Here is some further reading for you to do. Some men are very effected by internet porn.. here read about it....

https://www.yourbrainonporn.com/your-brain-on-porn-series


----------



## EleGirl (Dec 3, 2011)

butterluv369 said:


> No I can't talk to him about or I'll come off as jealous etc. I don't know if he is whacking. But I have a feeling he is. I just don't get it. Worse is he looked at a **** load of porn on my bday and I came to bed ready to roll out fit and all and he said his stomach hurt. What do I do.


You seem very unsure about what you have the right to ask for in marriage. If your husband is not meeting your sexual needs, then he should not be watching any porn at all. That is taking his sexual energy outside of your marriage. Not good at all.

There are men who become addicted to porn and just find it more fulfilling than sex with a live woman. I gave you a link to read about it. What's the fix for his? He has to give up all porn for a few months. He also has to give up masturbating for that time. This is done so that his brain returns to normal and gets to the point where he wants sex with you as his primary, or only, sexual outlet.

In addition to all the other info I linked to, I think that you need to learn what you have the right to ask for in marriage. And you have the right to expect him to fulfill your sexual needs. You need to learn the words to tell him this too.

There are two books that will help to teach you how to talk about your needs and ask that he meets your needs. 

"Love Busters" and "His Needs, Her Needs", see the links in my signature block below.

My suggestion is that you read the books and do the work they say to do. Then, with what you have learned from these books, the Sex Starved Wife thread, and the site Your Brain on Porn, you sit your husband down and tell him that this is not working for you.

Him using porn while he is not meeting your sexual needs is not acceptable, it's a HUGE love busters (meaning it will eventually cause you to fall out of love with him.)

Him going to a strip club is a huge love buster.

Him getting texts and images from another women is another huge love buster. 

All of that has to stop. You need for him to go to a sex therapist with you because he is not going to be able to stop using porn without the help of a sex therapist. A good sex therapist has things she/he can teach him to get himself to stop that. And you need him to read the books "Love Busters" and "His Needs, Her Needs" and do the work that the books say to do, together with you.

You need to get to the point where you can establish strong, healthy boundaries and then uphold them in your marriage. For example, here is a good boundary for you. "I will not stay in a marriage with a man who does not meet my sexual needs and instead prefers to use porn."

Simple boundary. It does not tell him what to do. That boundary states what you will allow in your life.


----------



## peacem (Oct 25, 2014)

There are many reasons why men watch a lot of porn. I personally believe that when it gets to the point of interfering with actual sex with a real woman, then there are some deep anxieties or unhappiness that are being suppressed. It makes him feel good, very quickly, very efficiently without much effort at all - he doesn't need to call a dealer or part with money, and he is ultimately in 'control'. It feels good.

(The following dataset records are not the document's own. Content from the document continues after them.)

Definition delete_finish (st : shm_state) (vm i segnum a : nat) : option shm_state :=
  match entry st vm i, deref st segnum a with
  | Some e, Some d =>
      let st := set_entry st vm i (Att (va e) (-1)) in
      let d := Ds (shm_addr d) (shm_perm d) (shm_segsz d) (shm_lpid d) (shm_cpid d) (sint 16 (shm_nattch d - 1))
                 (shm_atime d) (time_second st) (shm_ctime d) (shm_object d) in
      let st := set_slot st segnum (Some d) in
      Some (if (shm_nattch d <=? 0) && removed d then drop_segment st segnum d else st)
  | _, _ => None
  end.

Definition attached_at (v : Z) (e : shmmap_state) : Prop := shmid e <> -1 /\ va e = v.
#[global] Instance attached_at_dec v e : Decision (attached_at v e).
Proof. apply and_dec; apply _. Defined.

Definition sys_shmdt (st : shm_state) (p : proc) (addr : Z) : sres :=
  match mjoin (vms st !! p_vmspace p) with
  | None => Ret st EINVAL 0
  | Some l =>
      match list_find (attached_at addr) l with
      | None => Ret st EINVAL 0
      | Some (i, e) =>
          match delete_start st (p_vmspace p) e with
          | None => Ret st EINVAL 0
          | Some (st, segnum, a) => Wait st (DtUnmap (p_vmspace p) i segnum a)
          end
      end
  end.

(** ** Attaching *)

Definition unattached (e : shmmap_state) : Prop := shmid e = -1.
#[global] Instance unattached_dec e : Decision (unattached e).
Proof. unfold unattached. apply _. Defined.

(** The address asked for; [None]: EINVAL. *)
Definition attach_va (addr flg : Z) : option Z :=
  if addr =? 0 then Some 0
  else if has flg SHM_RND then Some (Z.land addr (Z.lnot (SHMLBA - 1)))
  else if Z.land addr (SHMLBA - 1) =? 0 then Some addr
  else None.

(** With a [vm_shm], up to [uvm_map].  The address asked for and
    [UVM_FLAG_FIXED] are the business of [uvm_map]. *)
Definition at_find (st : shm_state) (p : proc) (l : list shmmap_state) (id addr flg : Z) : sres :=
  match shm_find_segment_by_shmid st id with
  | None => Ret st EINVAL 0
  | Some (segnum, d) =>
      let error := ipcperm (p_ucred p) (shm_perm d) (if has flg SHM_RDONLY then IPC_R else Z.lor IPC_R IPC_W) in
      if negb (error =? 0) then Ret st error 0
      else
        match list_find unattached l with
        | None => Ret st EMFILE 0
        | Some (i, _) =>
            let size := round_page_int (shm_segsz d) in
            let prot := if has flg SHM_RDONLY then PROT_READ else Z.lor PROT_READ PROT_WRITE in
            match attach_va addr flg with
            | None => Ret st EINVAL 0
            | Some _ => Wait (slogs st (UaoReference (shm_object d))) (AtMap id i segnum (shm_addr d) (shm_object d) size prot)
            end
        end
  end.
(* ===== verification/ShmInv.v ===== *)
(** * System V shared memory: the invariant

    Sums over lists, the number of times a segment is attached, and what
    keeps the tables consistent. *)

From stdpp Require Import base numbers list option.
From Stdlib Require Import ZArith Lia Bool.
From S2P Require Import Prelude Sem SemSys Clock ClockFacts Shm.
Local Open Scope Z_scope.

(** ** Sums *)

Fixpoint lsum {A} (f : A -> Z) (l : list A) : Z := match l with [] => 0 | x :: l => f x + lsum f l end.

Section sums.
Context {A : Type}.
Implicit Types (f g : A -> Z) (l : list A).

Lemma lsum_app f l1 l2 : lsum f (l1 ++ l2) = lsum f l1 + lsum f l2.
Proof. induction l1; simpl; lia. Qed.

Lemma lsum_insert f l i x y : l !! i = Some x -> lsum f (<[i := y]> l) = lsum f l - f x + f y.
Proof. revert i. induction l as [|z l IH]; intros [|i] H; simplify_eq/=; [lia|]. rewrite (IH i H). lia. Qed.

Lemma lsum_nonneg f l : (forall x, 0 <= f x) -> 0 <= lsum f l.
Proof. intros H. induction l as [|x l]; simpl; [|specialize (H x)]; lia. Qed.

Lemma lsum_le f l i x : (forall x, 0 <= f x) -> l !! i = Some x -> f x <= lsum f l.
Proof.
  intros H. revert i. induction l as [|z l IH]; intros [|i] E; simplify_eq/=.
  - assert (0 <= lsum f l) by (by apply lsum_nonneg). lia.
  - specialize (IH i E). specialize (H z). lia.
Qed.

Lemma lsum_two f l i j x y : (forall x, 0 <= f x) -> l !! i = Some x -> l !! j = Some y -> i <> j -> f x + f y <= lsum f l.
Proof.
  intros H. revert i j. induction l as [|z l IH]; intros [|i] [|j] E1 E2 N; simplify_eq/=; try done.
  - assert (L := lsum_le f l j y H E2). lia.
  - assert (L := lsum_le f l i x H E1). lia.
  - assert (i <> j) by lia. specialize (IH i j E1 E2 ltac:(done)). specialize (H z). lia.
Qed.

Lemma lsum_zero f l : (forall i x, l !! i = Some x -> f x = 0) -> lsum f l = 0.
Proof.
  induction l as [|x l IH]; intros H; [done|]. simpl. rewrite (H 0%nat x eq_refl), IH; [done|].
  intros i y E. exact (H (S i) y E).
Qed.

Lemma lsum_pos_inv f l : 0 < lsum f l -> exists i x, l !! i = Some x /\ 0 < f x.
Proof.
  induction l as [|x l IH]; simpl; [lia|]. intros H. destruct (Z.lt_ge_cases 0 (f x)); [by exists 0%nat, x|].
  destruct IH as (i & y & E & P); [lia|]. by exists (S i), y.
Qed.

Lemma lsum_Forall2 f l l' : Forall2 (fun x y => f x = f y) l l' -> lsum f l = lsum f l'.
Proof. induction 1; simpl; lia. Qed.

Lemma lsum_mono f g l : (forall x, f x <= g x) -> lsum f l <= lsum g l.
Proof. intros H. induction l as [|x l]; simpl; [|specialize (H x)]; lia. Qed.

End sums.

(** ** Counts *)

Definition occ (o : option shmid_ds) : Z := match o with Some _ => 1 | None => 0 end.
Definition pages (o : option shmid_ds) : Z := match o with Some d => atop (round_page_int (shm_segsz d)) | None => 0 end.
Definition obj (u : nat) (o : option shmid_ds) : Z :=
  match o with Some d => if Nat.eqb (shm_object d) u then 1 else 0 | None => 0 end.

Definition live (e : shmmap_state) : Z := if shmid e =? -1 then 0 else 1.
Definition slot_of (e : shmmap_state) : nat := Z.to_nat (IPCID_TO_IX (shmid e)).
Definition hits (ix : nat) (e : shmmap_state) : Z := if (shmid e =? -1) || negb (Nat.eqb (slot_of e) ix) then 0 else 1.

Definition vm_sum (f : shmmap_state -> Z) (o : option (list shmmap_state)) : Z := lsum f (default [] o).
(** How often the segment in slot [ix] is attached; all attachments. *)
Definition att (st : shm_state) (ix : nat) : Z := lsum (vm_sum (hits ix)) (vms st).
Definition total (st : shm_state) : Z := lsum (vm_sum live) (vms st).

(** The references to the object [u] that are not the virtual memory's. *)
Definition refs (u : nat) (e : sevent) : Z :=
  match e with
  | UaoCreate o | UaoReference o => if Nat.eqb o u then 1 else 0
  | UaoDetach o | UvmMap _ _ _ o _ => if Nat.eqb o u then -1 else 0
  | UvmDeallocate _ _ _ => 0
  end.
Definition balance (st : shm_state) (u : nat) : Z := lsum (refs u) (slog st).

Lemma hits_nonneg ix e : 0 <= hits ix e.
Proof. unfold hits. destruct (_ || _); lia. Qed.
Lemma hits_live ix e : hits ix e <= live e.
Proof. unfold hits, live. destruct (shmid e =? -1); simpl; [lia|]. destruct (negb _); lia. Qed.
Lemma vm_sum_nonneg f o : (forall e, 0 <= f e) -> 0 <= vm_sum f o.
Proof. intros. by apply lsum_nonneg. Qed.
Lemma att_nonneg st ix : 0 <= att st ix.
Proof. apply lsum_nonneg. intros. apply vm_sum_nonneg, hits_nonneg. Qed.
Lemma att_total st ix : att st ix <= total st.
Proof. apply lsum_mono. intros. apply lsum_mono, hits_live. Qed.
Lemma shm_occ_nonneg o : 0 <= occ o.
Proof. destruct o; simpl; lia. Qed.
Lemma obj_nonneg u o : 0 <= obj u o.
Proof. unfold obj. destruct o; [destruct (Nat.eqb _ _)|]; lia. Qed.

Lemma entry_lookup st vm i e : entry st vm i = Some e <-> exists l, vms st !! vm = Some (Some l) /\ l !! i = Some e.
Proof.
  unfold entry. split.
  - destruct (vms st !! vm) as [[l|]|] eqn:E; simpl; try done. intros H. by exists l.
  - by intros (l & -> & ?).
Qed.

Lemma sum_entry f st vm i e e' : entry st vm i = Some e ->
  lsum (vm_sum f) (vms (set_entry st vm i e')) = lsum (vm_sum f) (vms st) - f e + f e'.
Proof.
  intros (l & E & El)%entry_lookup. unfold set_entry. simpl.
  assert (H : alter (fmap (fun l => <[i := e']> l)) vm (vms st) = <[vm := Some (<[i := e']> l)]> (vms st)).
  { apply list_eq. intros j. destruct (decide (j = vm)) as [->|N].
    - rewrite list_lookup_alter_eq, E, list_lookup_insert_eq by (by eapply lookup_lt_Some). done.
    - by rewrite list_lookup_alter_ne, list_lookup_insert_ne by congruence. }
  rewrite H, (lsum_insert _ _ _ _ _ E). unfold vm_sum at 2 3. simpl. rewrite (lsum_insert _ _ _ _ _ El). lia.
Qed.

Lemma entry_set st vm i e0 e' vm1 i1 e : entry st vm i = Some e0 -> entry (set_entry st vm i e') vm1 i1 = Some e ->
  e = e' \/ entry st vm1 i1 = Some e.
Proof.
  intros (l & E & El)%entry_lookup (l1 & E1 & El1)%entry_lookup. simpl in E1.
  destruct (decide (vm1 = vm)) as [->|N].
  - rewrite list_lookup_alter_eq, E in E1. simplify_eq/=. destruct (decide (i1 = i)) as [->|Ni].
    + rewrite list_lookup_insert_eq in El1 by (by eapply lookup_lt_Some). left. congruence.
    + rewrite list_lookup_insert_ne in El1 by congruence. right. apply entry_lookup. by exists l.
  - rewrite list_lookup_alter_ne in E1 by congruence. right. apply entry_lookup. by exists l1.
Qed.

Lemma att_hit st ix vm i e : entry st vm i = Some e -> shmid e <> -1 -> slot_of e = ix -> 0 < att st ix.
Proof.
  intros (l & E & El)%entry_lookup N <-. assert (H : hits (slot_of e) e = 1).
  { unfold hits. rewrite (proj2 (Z.eqb_neq _ _) N), Nat.eqb_refl. done. }
  assert (L1 := lsum_le (hits (slot_of e)) l i e (hits_nonneg _) El).
  assert (L2 := lsum_le (vm_sum (hits (slot_of e))) (vms st) vm (Some l) ltac:(intros; apply vm_sum_nonneg, hits_nonneg) E).
  unfold att. unfold vm_sum at 1 in L2. simpl in L2. lia.
Qed.

Lemma att_pos_entry st ix : 0 < att st ix -> exists vm i e, entry st vm i = Some e /\ shmid e <> -1 /\ slot_of e = ix.
Proof.
  intros (vm & o & E & P)%lsum_pos_inv. apply lsum_pos_inv in P as (i & e & El & P).
  exists vm, i, e. split; [|unfold hits in P; destruct (Z.eqb_spec (shmid e) (-1)); simpl in P; [lia|];
    destruct (Nat.eqb_spec (slot_of e) ix); simpl in P; [done|lia]].
  apply entry_lookup. destruct o as [l|]; [by exists l|]. done.
Qed.

(** ** Sizes *)

Definition MAXSEG : Z := INT_MAX - PAGE_MASK.

Lemma round_page_int_eq x : 0 <= x <= MAXSEG -> round_page_int x = Z.land (x + PAGE_MASK) (Z.lnot PAGE_MASK).
Proof.
  unfold MAXSEG, INT_MAX, PAGE_MASK. intros H. unfold round_page_int, PAGE_MASK.
  rewrite sint_id by (change (2 ^ (32 - 1)) with 2147483648; lia). apply ul_id.
  rewrite <- Z.ldiff_land. change 4095 with (Z.ones 12). rewrite Z.ldiff_ones_r by lia.
  rewrite Z.shiftl_mul_pow2, Z.shiftr_div_pow2 by lia. change (Z.ones 12) with 4095. change (2 ^ 12) with 4096.
  unfold is_ul, UL_MOD. assert (0 <= (x + 4095) / 4096) by (apply Z.div_pos; lia).
  assert (B := Z.mul_div_le (x + 4095) 4096). lia.
Qed.

Lemma round_page_same x : 0 <= x <= MAXSEG -> round_page x = round_page_int x.
Proof.
  intros H. rewrite round_page_int_eq by done. unfold round_page. rewrite ul_id; [done|].
  unfold is_ul, UL_MOD, PAGE_MASK, MAXSEG, INT_MAX, PAGE_MASK in *. lia.
Qed.

Lemma seg_pages_range x : 0 <= x <= MAXSEG -> 0 <= atop (round_page_int x) <= 524288.
Proof.
  intros H. rewrite round_page_int_eq by done. unfold atop, PAGE_SHIFT. unfold MAXSEG, INT_MAX, PAGE_MASK in *.
  rewrite <- Z.ldiff_land. change 4095 with (Z.ones 12). rewrite Z.ldiff_ones_r, Z.shiftr_shiftl_l, Z.shiftl_0_r by lia.
  rewrite Z.shiftr_div_pow2 by lia. change (Z.ones 12) with 4095. change (2 ^ 12) with 4096. split.
  - apply Z.div_pos; lia.
  - apply Z.div_le_upper_bound; lia.
Qed.

(** ** The invariant *)

(** The segment [d] in slot [ix]. *)
Record seg_ok (st : shm_state) (ix : nat) (d : shmid_ds) : Prop := {
  g_seq : shmseqs st !! ix = Some (seq (shm_perm d)) /\ 0 <= seq (shm_perm d) < 32768;
  g_size : 0 <= shm_segsz d <= MAXSEG;
  g_att : shm_nattch d = att st ix;
  g_key : removed d = true -> key (shm_perm d) = IPC_PRIVATE }.

Definition in_slot (st : shm_state) (ix : nat) (d : shmid_ds) : Prop := shmsegs st !! ix = Some (Some d).

(** With [n] identifiers and [pg] pages set aside for calls that wait in
    [pool_get]. *)
Record shm_tables (st : shm_state) (n pg : Z) : Prop := {
  i_mni : 0 < shmmni (sinfo st) <= 65535;
  i_max : 0 <= shmmax (sinfo st) <= MAXSEG;
  i_all : 0 <= shmall (sinfo st) <= INT_MAX;
  i_len : Z.of_nat (length (shmsegs st)) = shmmni (sinfo st);
  i_seqs : Z.of_nat (length (shmseqs st)) = shmmni (sinfo st) /\ Forall (fun s => 0 <= s < 32768) (shmseqs st);
  i_last : shm_last_free st = -1 \/ 0 <= shm_last_free st /\ shmsegs st !! Z.to_nat (shm_last_free st) = Some None;
  i_used : shm_nused st = lsum occ (shmsegs st) + n /\ shm_nused st <= shmmni (sinfo st);
  i_comm : shm_committed st = lsum pages (shmsegs st) + pg /\ shm_committed st <= shmall (sinfo st);
  i_seg : forall ix d, in_slot st ix d -> seg_ok st ix d;
  i_att : forall vm i e, entry st vm i = Some e -> shmid e <> -1 ->
    exists ix d, in_slot st ix d /\ shmid e = IXSEQ_TO_IPCID (Z.of_nat ix) (shm_perm d);
  i_total : total st <= 32767;
  i_addr : forall i j d1 d2, in_slot st i d1 -> in_slot st j d2 -> shm_addr d1 = shm_addr d2 -> i = j;
  i_key : forall i j d1 d2, in_slot st i d1 -> in_slot st j d2 -> key (shm_perm d1) = key (shm_perm d2) ->
    i = j \/ key (shm_perm d1) = IPC_PRIVATE;
  i_obj : forall u, balance st u = lsum (obj u) (shmsegs st) /\ balance st u <= 1 }.

(** A removed segment stays only while it is attached. *)
Definition lingering (st : shm_state) : Prop := forall ix d, in_slot st ix d -> removed d = true -> 0 < shm_nattch d.

Definition shm_inv (st : shm_state) (n pg : Z) : Prop := shm_tables st n pg /\ lingering st.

....until his wife as enough....then it feels bad. Talk to him and tell him how you feel, ask him why he does this.


----------



## Spicy (Jun 18, 2016)

How old are you and your husband?

You must get over not feeling like you can talk to him about this. It sounds like because it was a huge problem in his first marriage, you are "looking the other way" and not complaining about his porn/stripper use like he probably whined to you that his first old lady did, because you don't want to "be THAT way." If you rugsweep this, you'll be like his first wife in another way soon...divorced from him.

Grow up, put on your big girl panties and communicate with your husband. Then you can work on the problems together.


----------



## chillymorn69 (Jun 27, 2016)

EleGirl said:


> Here is a link to a thread that talks about this subject. It gives information about things you can do, books that have ideas and information that will help you.
> 
> *http://talkaboutmarriage.com/ladies-lounge/350970-sex-starved-wife.html*
> 
> This is actually a pretty common problem that women are finally starting to talk about openly.


while I don't dispute that there are wives who are in relationships where the husband is the cause of their sexless marriage. Out of all my male friends that are married everyone says its an issue. I am not so sure its a stereotype.


----------



## butterluv369 (Apr 30, 2017)

EleGirl said:


> Here is some further reading for you to do. Some men are very effected by internet porn.. here read about it....
> 
> 
> 
> https://www.yourbrainonporn.com/your-brain-on-porn-series




Thank you what you wrote was way helpful. Thank you


Sent from my iPhone using Tapatalk


----------



## MrsHolland (Jun 18, 2016)

The way you ask the question actually says a lot. YOUR man watches a lot of porn and sexually ignores you, this does not automatically mean that men in general do this.

TBH he sounds very undeveloped, low EQ and cannot relate to a living woman. He has little understanding of what a truly loving relationship is. The real question is then, why do you think so little of yourself to stay with him?


----------



## EllisRedding (Apr 10, 2015)

They watch it to get solid financial advice:


----------



## Puny_T-Rex_Arms (Apr 20, 2017)

> It's enjoyable and most wives are not ready and willong


Oh, that was the smackdown.


----------



## Puny_T-Rex_Arms (Apr 20, 2017)

> I'm curious why men watch so much porn or what's the average and why when their wife is more than ready and willing?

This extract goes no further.